The death was recorded as part of a serious incident report submitted for the board meeting of the Walsall Healthcare NHS Trust on Thursday.

The report also revealed that two patients had a delay in their diagnosis of cancer following CT scans.

Speaking at the meeting of the trust, director of nursing, Rachel Overfield said: "We as a trust have discussed these incidents in private and now have brought them here in order to be more transparent. We had just shy of 1,000 incidents in April but these were of either no harm or minor harm. This is what experts would expect to see in a trust of this size. The main key trends in the data is poor documentation issues and particularly an increase in falls.

"There has also been an issue with equipment in maternity and delays in acting on abnormal scan results. We also had cases of pressure ulcers, though some of these were out in the community, and a case of norovirus in April. There were incidents that were clearly unexpected and now we will be introducing a nominated lead for the safety team in order to address these."

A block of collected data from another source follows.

(** * Personal Expense Tracker: a shallow embedding of [ExpenseTracker.py]

    The development follows the layering of the program:

    - [Real]: the arithmetic of Python [float] / SQLite [REAL], with the
      IEEE 754 binary64 instance ([binary64]) and an exact instance
      ([exact_units]);
    - the proleptic Gregorian calendar of Python's [datetime.date]
      ([_ymd2ord], [_ord2ymd], [weekday], [strftime] with ['%Y-%m-%d']);
    - the three SQLite tables and the statements the program sends to them
      ([sqlite_execute]);
    - the Python side: a state-and-exception monad [py], the
      [DatabaseManager] wrappers [execute_query] / [execute_update] and the
      three managers ([ExpenseManager], [CategoryManager], [BudgetManager]).
*)

From Stdlib Require Import ZArith List Bool String Ascii Lia Permutation.
From Stdlib Require Import Floats.
From Stdlib Require Import Sorted.
Import ListNotations.

Local Open Scope string_scope.
Local Open Scope Z_scope.

(* ================================================================== *)
(** * Numbers: Python [float], SQLite [REAL]                           *)
(* ================================================================== *)

(** The program only adds, subtracts, multiplies, divides and compares its
    amounts; it never looks at their representation.  The operations are
    kept behind an interface so that the same definitions run on IEEE
    doubles (what CPython and SQLite use) and on an exact arithmetic. *)
Class Real : Type := {
  real : Type;
  rofZ : Z -> real;                   (* float(n) of a Python int *)
  radd : real -> real -> real;
  rsub : real -> real -> real;
  rmul : real -> real -> real;
  rdiv : real -> real -> real;
  reqb : real -> real -> bool;        (* == *)
  rltb : real -> real -> bool;        (* <  *)
  rleb : real -> real -> bool         (* <= *)
}.

(** The literals [0.0] (also what the int [0] converts to) and [100]. *)
Definition r0 {R : Real} : real := rofZ 0.
Definition r100 {R : Real} : real := rofZ 100.

(** A NaN is the only number that differs from itself. *)
Definition is_nan {R : Real} (x : real) : bool := negb (reqb x x).

(** Python's [bool(x)] of a float: false exactly when [x == 0]. *)
Definition nonzero {R : Real} (x : real) : bool := negb (reqb x r0).

(** What the program relies on from the order: a positive number is a
    number, is not zero, and a number that is [<= 0] is not positive. *)
Class RealOrder (R : Real) : Prop := {
  pos_not_nan : forall a : real, rltb r0 a = true -> reqb a a = true;
  pos_nonzero : forall a : real, rltb r0 a = true -> reqb a r0 = false;
  nonpos_not_pos : forall a : real, rleb a r0 = true -> rltb r0 a = false
}.

(** Arithmetic without rounding: addition is a commutative monoid, and
    zero is the only number that compares equal to zero. *)
Class RealExact (R : Real) : Prop := {
  radd_0_l : forall a : real, radd r0 a = a;
  radd_comm : forall a b : real, radd a b = radd b a;
  radd_assoc : forall a b c : real, radd a (radd b c) = radd (radd a b) c;
  req_zero : forall a : real, reqb a r0 = true -> a = r0
}.

(** [float(n)] on doubles, for the ints that fit a machine word. *)
Definition float_of_Z (z : Z) : float :=
  if z <? 0 then PrimFloat.opp (PrimFloat.of_uint63 (Uint63.of_Z (- z)))
  else PrimFloat.of_uint63 (Uint63.of_Z z).

(** IEEE 754 binary64, as computed by the machine. *)
Definition binary64 : Real := {|
  real := float;
  rofZ := float_of_Z;
  radd := PrimFloat.add;
  rsub := PrimFloat.sub;
  rmul := PrimFloat.mul;
  rdiv := PrimFloat.div;
  reqb := PrimFloat.eqb;
  rltb := PrimFloat.ltb;
  rleb := PrimFloat.leb
|}.

(** Exact amounts counted in indivisible units (integers). *)
Definition exact_units : Real := {|
  real := Z;
  rofZ := fun z => z;
  radd := Z.add;
  rsub := Z.sub;
  rmul := Z.mul;
  rdiv := Z.div;
  reqb := Z.eqb;
  rltb := Z.ltb;
  rleb := Z.leb
|}.

(* ================================================================== *)
(** * Calendar: Python's [datetime.date]                               *)
(* ================================================================== *)

Module Calendar.

Record date : Type := mkdate { year : Z; month : Z; day : Z }.

Definition MINYEAR : Z := 1.
Definition MAXYEAR : Z := 9999.

(** [_is_leap(year)] *)
Definition _is_leap (y : Z) : bool :=
  (y mod 4 =? 0) && (negb (y mod 100 =? 0) || (y mod 400 =? 0)).

(** [_days_before_year(year)]: days before January 1st of [year]. *)
Definition _days_before_year (y : Z) : Z :=
  let y := y - 1 in y * 365 + y / 4 - y / 100 + y / 400.

(** [_DAYS_IN_MONTH], indexed from 1. *)
Definition _DAYS_IN_MONTH (m : Z) : Z :=
  match m with
  | 1 => 31 | 2 => 28 | 3 => 31 | 4 => 30 | 5 => 31 | 6 => 30
  | 7 => 31 | 8 => 31 | 9 => 30 | 10 => 31 | 11 => 30 | 12 => 31
  | _ => 0
  end.

(** [_DAYS_BEFORE_MONTH], indexed from 1. *)
Definition _DAYS_BEFORE_MONTH (m : Z) : Z :=
  match m with
  | 1 => 0 | 2 => 31 | 3 => 59 | 4 => 90 | 5 => 120 | 6 => 151
  | 7 => 181 | 8 => 212 | 9 => 243 | 10 => 273 | 11 => 304 | 12 => 334
  | _ => 0
  end.

(** [_days_in_month(year, month)] *)
Definition _days_in_month (y m : Z) : Z :=
  if (m =? 2) && _is_leap y then 29 else _DAYS_IN_MONTH m.

(** [_days_before_month(year, month)] *)
Definition _days_before_month (y m : Z) : Z :=
  _DAYS_BEFORE_MONTH m + (if (2 <? m) && _is_leap y then 1 else 0).

(** [_ymd2ord(year, month, day)]: 0001-01-01 is day 1. *)
Definition _ymd2ord (y m d : Z) : Z :=
  _days_before_year y + _days_before_month y m + d.

Definition _DI400Y : Z := 146097.
Definition _DI100Y : Z := 36524.
Definition _DI4Y : Z := 1461.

Amir Khan, Medical Director for Walsall Healthcare NHS Trust, said: "We would once again like to offer our condolences to the family on their loss. The trust carried out a full investigation which concluded that some elements of this gentleman's care required improvement. An action plan was developed as a result and this is something that our staff across all levels of the organisation have learned from. The incident was also referred to the coroner's office which gave the cause of death as natural causes and did not require an inquest to be held.Throughout the investigation I have maintained close contact with the family and am happy to meet with them again if they have any further queries or concerns."

The man's death in 2015, was recorded in the report as a 'diagnostic delay'. It stated: "Tests were carried out to assist diagnosis, but the results of a CT scan were not immediately acted on. 12 hours after the scan had been reported the patient went into cardiac arrest, CPR was commenced but sadly this was unsuccessful." The was listed as a 'closed incident' among others where lessons have been learned.